**Problem requirements:** Please report every line from the material that contains the word "rows".

**Record extracts:**
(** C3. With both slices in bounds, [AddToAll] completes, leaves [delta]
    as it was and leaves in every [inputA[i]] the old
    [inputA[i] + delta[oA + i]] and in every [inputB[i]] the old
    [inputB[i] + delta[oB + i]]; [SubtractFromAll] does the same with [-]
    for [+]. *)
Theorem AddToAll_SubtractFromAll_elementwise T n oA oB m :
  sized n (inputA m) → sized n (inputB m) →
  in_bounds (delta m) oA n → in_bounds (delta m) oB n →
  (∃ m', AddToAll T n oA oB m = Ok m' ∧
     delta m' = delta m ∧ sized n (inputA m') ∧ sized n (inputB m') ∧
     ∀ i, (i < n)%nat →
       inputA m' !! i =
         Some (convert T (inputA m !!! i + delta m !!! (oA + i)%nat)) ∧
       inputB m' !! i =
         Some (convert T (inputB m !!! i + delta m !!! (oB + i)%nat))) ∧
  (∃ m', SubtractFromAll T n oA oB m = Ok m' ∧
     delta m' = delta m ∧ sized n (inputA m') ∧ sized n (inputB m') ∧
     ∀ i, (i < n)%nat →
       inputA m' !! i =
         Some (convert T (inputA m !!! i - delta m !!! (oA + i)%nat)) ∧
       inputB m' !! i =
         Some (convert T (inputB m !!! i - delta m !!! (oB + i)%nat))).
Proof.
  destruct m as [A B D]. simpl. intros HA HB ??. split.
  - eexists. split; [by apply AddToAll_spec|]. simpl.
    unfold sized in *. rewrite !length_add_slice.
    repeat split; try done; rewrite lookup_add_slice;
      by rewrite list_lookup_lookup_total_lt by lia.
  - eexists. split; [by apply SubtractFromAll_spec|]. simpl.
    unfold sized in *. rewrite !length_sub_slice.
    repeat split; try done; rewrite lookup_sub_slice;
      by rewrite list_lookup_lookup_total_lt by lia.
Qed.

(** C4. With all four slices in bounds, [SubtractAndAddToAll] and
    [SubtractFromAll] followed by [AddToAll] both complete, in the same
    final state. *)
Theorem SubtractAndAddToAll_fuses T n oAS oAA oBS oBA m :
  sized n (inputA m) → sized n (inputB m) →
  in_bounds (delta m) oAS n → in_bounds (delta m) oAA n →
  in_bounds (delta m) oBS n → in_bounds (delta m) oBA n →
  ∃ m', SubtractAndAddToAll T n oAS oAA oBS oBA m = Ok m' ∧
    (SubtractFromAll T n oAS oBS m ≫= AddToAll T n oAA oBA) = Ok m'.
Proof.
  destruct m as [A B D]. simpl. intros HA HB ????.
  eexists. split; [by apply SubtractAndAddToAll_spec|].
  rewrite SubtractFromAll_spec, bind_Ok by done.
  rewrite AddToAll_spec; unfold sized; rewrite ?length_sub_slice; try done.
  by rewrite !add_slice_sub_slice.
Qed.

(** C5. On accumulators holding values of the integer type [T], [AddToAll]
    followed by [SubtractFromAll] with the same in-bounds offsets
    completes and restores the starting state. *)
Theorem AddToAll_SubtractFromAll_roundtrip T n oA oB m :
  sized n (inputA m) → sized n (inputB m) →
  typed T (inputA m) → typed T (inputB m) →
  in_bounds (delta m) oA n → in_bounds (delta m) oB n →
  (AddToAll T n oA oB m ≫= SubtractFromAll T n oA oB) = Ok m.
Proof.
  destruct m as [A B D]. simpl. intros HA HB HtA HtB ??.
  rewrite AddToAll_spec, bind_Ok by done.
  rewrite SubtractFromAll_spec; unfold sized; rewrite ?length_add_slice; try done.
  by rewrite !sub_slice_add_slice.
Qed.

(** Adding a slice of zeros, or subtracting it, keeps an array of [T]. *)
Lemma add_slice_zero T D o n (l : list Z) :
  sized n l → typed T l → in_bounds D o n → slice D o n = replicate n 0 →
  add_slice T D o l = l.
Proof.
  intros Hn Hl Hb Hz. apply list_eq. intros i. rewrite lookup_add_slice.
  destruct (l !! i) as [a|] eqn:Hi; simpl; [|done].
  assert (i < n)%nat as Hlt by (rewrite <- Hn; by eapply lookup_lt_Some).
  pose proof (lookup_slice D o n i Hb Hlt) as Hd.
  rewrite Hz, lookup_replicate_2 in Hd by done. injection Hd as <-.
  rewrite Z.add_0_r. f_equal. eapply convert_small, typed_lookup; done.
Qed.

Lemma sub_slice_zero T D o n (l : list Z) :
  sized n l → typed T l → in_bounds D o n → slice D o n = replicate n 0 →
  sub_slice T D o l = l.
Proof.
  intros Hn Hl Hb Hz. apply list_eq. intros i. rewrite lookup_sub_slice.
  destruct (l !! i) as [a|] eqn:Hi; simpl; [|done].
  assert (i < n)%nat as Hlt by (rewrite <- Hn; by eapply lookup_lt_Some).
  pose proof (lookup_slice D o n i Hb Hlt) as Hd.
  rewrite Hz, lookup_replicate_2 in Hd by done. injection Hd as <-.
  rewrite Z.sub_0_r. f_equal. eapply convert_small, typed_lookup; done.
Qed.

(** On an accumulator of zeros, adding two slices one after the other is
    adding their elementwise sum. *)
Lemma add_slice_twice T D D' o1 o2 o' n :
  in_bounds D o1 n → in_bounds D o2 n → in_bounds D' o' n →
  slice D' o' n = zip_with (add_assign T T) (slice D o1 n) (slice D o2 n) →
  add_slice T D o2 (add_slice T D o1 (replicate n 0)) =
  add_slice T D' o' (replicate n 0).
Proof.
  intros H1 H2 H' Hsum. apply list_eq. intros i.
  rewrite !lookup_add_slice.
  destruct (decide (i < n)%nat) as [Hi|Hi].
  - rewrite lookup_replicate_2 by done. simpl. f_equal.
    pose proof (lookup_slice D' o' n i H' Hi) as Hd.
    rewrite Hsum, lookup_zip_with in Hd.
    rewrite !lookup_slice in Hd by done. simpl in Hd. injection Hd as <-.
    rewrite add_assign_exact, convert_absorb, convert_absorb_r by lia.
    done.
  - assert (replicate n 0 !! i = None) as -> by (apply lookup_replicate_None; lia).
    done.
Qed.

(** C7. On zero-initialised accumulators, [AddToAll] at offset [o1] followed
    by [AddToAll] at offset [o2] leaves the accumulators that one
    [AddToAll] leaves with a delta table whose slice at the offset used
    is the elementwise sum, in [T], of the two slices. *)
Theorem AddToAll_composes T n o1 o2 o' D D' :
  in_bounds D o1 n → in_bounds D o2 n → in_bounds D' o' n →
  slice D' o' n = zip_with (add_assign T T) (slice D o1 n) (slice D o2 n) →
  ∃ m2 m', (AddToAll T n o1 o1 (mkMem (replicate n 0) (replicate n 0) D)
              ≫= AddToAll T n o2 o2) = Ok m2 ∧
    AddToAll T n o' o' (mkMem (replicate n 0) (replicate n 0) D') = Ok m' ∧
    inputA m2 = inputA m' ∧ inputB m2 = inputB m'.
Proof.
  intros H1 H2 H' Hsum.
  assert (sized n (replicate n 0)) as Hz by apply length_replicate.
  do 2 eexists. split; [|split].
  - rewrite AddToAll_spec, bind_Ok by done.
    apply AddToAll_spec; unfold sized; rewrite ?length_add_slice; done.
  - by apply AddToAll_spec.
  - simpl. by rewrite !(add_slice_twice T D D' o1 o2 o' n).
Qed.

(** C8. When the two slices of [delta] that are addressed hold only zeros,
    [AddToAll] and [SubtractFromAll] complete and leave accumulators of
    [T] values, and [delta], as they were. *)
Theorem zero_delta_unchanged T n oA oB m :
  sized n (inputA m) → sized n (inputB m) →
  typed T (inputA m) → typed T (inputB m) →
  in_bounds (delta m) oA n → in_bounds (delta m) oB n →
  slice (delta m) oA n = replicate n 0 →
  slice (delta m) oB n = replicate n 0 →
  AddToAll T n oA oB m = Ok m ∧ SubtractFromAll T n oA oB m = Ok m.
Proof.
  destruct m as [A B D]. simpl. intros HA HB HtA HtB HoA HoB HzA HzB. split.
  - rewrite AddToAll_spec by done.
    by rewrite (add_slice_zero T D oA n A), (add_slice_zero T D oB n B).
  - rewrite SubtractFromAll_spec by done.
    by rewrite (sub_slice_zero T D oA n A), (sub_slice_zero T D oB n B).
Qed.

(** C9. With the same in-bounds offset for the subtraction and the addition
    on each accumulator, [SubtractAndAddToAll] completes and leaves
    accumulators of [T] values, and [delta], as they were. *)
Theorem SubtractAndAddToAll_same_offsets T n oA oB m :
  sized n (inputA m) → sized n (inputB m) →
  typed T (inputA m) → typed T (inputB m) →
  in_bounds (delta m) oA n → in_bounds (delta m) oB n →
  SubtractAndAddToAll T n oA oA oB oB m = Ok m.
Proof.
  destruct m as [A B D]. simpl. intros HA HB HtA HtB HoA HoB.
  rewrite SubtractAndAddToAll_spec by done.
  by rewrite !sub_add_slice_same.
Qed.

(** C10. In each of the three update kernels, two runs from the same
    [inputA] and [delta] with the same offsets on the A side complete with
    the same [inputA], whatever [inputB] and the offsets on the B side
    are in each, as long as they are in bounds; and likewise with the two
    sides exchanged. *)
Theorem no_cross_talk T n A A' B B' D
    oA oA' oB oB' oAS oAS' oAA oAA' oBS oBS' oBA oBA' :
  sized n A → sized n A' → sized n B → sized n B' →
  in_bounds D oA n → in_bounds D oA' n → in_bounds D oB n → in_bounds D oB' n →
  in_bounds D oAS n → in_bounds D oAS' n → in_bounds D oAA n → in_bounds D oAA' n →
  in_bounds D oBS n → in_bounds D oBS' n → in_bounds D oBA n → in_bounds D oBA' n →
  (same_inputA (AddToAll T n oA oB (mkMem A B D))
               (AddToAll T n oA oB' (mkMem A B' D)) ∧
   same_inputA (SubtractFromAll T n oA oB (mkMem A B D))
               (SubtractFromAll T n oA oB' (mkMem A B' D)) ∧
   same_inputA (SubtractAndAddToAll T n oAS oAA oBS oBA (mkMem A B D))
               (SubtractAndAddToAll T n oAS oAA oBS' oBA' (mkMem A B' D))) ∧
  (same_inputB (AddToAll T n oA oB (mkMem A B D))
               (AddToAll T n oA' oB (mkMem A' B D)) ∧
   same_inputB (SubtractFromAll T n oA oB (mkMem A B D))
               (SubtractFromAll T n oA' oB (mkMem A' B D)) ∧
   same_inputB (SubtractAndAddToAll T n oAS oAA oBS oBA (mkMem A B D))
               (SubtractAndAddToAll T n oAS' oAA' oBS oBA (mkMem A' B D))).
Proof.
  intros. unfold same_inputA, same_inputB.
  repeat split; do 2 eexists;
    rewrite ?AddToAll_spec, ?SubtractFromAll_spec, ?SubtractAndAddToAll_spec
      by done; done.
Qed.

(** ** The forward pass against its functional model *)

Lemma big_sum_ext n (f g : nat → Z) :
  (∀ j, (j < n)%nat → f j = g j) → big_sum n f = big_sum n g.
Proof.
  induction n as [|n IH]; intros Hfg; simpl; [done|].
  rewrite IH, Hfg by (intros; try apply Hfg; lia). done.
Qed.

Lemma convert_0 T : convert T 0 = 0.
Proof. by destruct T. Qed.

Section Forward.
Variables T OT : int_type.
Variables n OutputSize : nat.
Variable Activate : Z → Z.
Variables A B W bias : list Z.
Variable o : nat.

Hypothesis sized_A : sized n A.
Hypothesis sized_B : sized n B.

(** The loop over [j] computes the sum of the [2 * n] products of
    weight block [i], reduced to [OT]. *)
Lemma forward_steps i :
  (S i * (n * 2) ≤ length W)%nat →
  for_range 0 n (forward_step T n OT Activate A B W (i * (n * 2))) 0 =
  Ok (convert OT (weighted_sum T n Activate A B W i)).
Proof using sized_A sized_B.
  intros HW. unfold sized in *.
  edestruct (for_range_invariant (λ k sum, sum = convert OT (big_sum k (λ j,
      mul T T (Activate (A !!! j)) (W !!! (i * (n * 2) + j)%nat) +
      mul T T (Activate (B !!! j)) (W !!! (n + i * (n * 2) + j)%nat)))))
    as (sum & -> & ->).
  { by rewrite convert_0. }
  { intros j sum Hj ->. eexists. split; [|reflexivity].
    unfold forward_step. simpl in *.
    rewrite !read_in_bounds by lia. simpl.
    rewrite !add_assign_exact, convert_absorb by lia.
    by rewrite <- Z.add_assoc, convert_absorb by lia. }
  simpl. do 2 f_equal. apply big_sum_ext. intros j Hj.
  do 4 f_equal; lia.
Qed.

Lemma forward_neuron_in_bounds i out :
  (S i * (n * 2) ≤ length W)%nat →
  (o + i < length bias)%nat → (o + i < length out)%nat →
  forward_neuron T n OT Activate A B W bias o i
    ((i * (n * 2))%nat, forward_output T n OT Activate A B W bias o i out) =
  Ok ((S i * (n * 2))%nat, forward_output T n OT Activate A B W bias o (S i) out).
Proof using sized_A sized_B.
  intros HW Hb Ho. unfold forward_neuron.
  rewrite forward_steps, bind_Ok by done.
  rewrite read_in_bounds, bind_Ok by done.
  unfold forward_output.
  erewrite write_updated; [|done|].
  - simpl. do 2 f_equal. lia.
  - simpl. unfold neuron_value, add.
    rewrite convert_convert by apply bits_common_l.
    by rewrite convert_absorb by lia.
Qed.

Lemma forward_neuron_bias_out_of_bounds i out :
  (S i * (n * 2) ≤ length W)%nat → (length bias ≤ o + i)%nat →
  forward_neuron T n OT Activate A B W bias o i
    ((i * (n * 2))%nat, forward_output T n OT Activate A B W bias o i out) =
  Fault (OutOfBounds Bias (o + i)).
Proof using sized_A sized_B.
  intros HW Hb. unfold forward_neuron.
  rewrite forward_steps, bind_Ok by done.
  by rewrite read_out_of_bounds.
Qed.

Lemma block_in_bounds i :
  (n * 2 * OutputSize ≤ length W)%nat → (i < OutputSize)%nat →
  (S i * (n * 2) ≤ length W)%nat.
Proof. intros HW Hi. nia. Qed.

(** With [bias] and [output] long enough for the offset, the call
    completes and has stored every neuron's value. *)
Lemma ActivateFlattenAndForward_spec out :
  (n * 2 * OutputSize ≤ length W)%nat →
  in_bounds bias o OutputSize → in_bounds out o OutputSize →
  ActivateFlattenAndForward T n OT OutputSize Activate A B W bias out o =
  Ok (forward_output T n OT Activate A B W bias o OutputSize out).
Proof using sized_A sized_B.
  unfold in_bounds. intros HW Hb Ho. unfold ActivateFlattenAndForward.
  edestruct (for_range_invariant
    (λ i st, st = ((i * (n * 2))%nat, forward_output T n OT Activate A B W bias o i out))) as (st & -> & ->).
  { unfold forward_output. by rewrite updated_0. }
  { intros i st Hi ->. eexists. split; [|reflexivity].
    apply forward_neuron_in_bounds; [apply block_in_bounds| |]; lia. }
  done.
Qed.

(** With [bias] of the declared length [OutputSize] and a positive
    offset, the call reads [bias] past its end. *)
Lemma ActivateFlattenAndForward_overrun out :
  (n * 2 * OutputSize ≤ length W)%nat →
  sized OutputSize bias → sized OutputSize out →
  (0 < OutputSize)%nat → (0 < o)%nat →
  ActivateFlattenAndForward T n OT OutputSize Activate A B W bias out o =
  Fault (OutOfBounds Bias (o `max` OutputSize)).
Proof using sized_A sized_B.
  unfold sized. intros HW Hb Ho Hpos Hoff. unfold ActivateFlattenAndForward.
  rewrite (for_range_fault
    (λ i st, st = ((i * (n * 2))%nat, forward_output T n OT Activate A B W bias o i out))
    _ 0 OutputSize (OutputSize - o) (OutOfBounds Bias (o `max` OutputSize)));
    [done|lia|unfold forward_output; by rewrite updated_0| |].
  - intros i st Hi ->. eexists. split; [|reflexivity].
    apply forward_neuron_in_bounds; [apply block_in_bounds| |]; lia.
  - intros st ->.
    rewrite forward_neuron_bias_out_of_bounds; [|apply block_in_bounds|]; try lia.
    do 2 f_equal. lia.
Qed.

* * *

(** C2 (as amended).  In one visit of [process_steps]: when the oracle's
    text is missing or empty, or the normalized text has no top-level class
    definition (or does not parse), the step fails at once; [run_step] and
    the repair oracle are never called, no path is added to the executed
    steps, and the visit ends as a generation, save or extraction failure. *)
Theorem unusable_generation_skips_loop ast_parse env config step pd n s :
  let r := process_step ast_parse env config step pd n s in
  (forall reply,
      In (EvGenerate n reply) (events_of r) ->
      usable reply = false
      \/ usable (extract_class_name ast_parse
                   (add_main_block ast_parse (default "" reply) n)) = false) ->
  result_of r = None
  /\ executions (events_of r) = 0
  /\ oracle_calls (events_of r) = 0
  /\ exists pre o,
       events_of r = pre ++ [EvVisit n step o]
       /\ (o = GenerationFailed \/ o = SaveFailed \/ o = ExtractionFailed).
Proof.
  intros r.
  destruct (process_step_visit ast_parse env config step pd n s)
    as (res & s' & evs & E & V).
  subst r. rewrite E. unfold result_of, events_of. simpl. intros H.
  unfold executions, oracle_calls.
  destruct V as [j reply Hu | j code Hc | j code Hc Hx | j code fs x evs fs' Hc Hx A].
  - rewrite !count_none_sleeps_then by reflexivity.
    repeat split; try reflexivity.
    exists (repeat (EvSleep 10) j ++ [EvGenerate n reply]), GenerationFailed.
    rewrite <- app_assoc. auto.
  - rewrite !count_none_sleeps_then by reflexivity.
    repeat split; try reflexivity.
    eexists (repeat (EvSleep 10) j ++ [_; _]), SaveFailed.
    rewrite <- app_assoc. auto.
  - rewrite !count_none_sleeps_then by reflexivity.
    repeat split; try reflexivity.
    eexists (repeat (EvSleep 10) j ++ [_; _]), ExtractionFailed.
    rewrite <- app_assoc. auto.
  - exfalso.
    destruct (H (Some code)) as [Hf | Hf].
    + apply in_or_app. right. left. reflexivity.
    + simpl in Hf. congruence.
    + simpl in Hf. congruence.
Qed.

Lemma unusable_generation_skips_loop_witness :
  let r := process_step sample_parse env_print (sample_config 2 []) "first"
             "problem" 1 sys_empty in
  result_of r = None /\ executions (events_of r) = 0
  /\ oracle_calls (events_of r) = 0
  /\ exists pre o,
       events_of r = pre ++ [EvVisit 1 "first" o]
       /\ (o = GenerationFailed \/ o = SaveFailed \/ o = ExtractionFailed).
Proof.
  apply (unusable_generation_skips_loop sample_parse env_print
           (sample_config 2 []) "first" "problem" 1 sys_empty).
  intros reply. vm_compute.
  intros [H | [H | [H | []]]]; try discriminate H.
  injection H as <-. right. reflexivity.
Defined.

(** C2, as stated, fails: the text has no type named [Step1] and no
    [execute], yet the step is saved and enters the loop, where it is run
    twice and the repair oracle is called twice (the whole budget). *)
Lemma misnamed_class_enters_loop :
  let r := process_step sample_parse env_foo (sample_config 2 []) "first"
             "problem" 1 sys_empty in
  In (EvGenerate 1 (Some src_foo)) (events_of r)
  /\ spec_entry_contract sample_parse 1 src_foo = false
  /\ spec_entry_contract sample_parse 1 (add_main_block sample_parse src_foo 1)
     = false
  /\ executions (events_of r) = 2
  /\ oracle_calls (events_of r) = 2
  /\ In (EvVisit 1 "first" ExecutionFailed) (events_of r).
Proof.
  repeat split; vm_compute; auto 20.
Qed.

* * *

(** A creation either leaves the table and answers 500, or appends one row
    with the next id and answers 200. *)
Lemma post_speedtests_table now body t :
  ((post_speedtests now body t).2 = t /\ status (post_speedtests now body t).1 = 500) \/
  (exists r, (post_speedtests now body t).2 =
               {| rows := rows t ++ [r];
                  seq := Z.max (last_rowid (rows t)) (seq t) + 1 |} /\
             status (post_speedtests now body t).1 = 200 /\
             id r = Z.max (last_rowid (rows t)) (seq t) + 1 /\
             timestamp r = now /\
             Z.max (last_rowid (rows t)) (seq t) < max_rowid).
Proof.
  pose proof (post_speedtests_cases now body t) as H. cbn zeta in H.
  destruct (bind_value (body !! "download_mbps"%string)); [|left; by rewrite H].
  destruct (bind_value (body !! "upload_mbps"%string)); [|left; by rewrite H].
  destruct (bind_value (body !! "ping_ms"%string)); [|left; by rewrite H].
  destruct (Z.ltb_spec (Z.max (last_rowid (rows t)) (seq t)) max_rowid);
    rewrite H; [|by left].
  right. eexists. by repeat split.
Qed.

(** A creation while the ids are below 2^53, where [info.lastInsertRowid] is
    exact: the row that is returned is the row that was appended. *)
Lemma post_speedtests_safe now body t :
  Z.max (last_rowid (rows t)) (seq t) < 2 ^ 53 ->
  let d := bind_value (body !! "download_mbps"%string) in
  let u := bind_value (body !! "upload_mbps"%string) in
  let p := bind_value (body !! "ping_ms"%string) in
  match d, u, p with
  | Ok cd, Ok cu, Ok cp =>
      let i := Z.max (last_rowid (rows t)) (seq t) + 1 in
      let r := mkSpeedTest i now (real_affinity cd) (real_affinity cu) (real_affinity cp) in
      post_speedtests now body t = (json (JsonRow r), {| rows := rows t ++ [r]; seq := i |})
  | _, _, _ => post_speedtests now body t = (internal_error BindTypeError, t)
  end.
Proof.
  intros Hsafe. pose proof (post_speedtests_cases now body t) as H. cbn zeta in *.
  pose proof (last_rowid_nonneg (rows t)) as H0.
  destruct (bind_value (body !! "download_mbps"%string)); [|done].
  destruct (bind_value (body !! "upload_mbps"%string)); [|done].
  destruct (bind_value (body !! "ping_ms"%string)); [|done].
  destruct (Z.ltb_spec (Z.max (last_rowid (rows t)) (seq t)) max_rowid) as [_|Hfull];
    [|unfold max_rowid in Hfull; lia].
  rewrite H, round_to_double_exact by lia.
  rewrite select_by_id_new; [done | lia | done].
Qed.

**Written answer:**
               {| rows := rows t ++ [r];
                  seq := Z.max (last_rowid (rows t)) (seq t) + 1 |} /\
             id r = Z.max (last_rowid (rows t)) (seq t) + 1 /\
             Z.max (last_rowid (rows t)) (seq t) < max_rowid).
  destruct (Z.ltb_spec (Z.max (last_rowid (rows t)) (seq t)) max_rowid);
  Z.max (last_rowid (rows t)) (seq t) < 2 ^ 53 ->
      let i := Z.max (last_rowid (rows t)) (seq t) + 1 in
      post_speedtests now body t = (json (JsonRow r), {| rows := rows t ++ [r]; seq := i |})
  pose proof (last_rowid_nonneg (rows t)) as H0.
  destruct (Z.ltb_spec (Z.max (last_rowid (rows t)) (seq t)) max_rowid) as [_|Hfull];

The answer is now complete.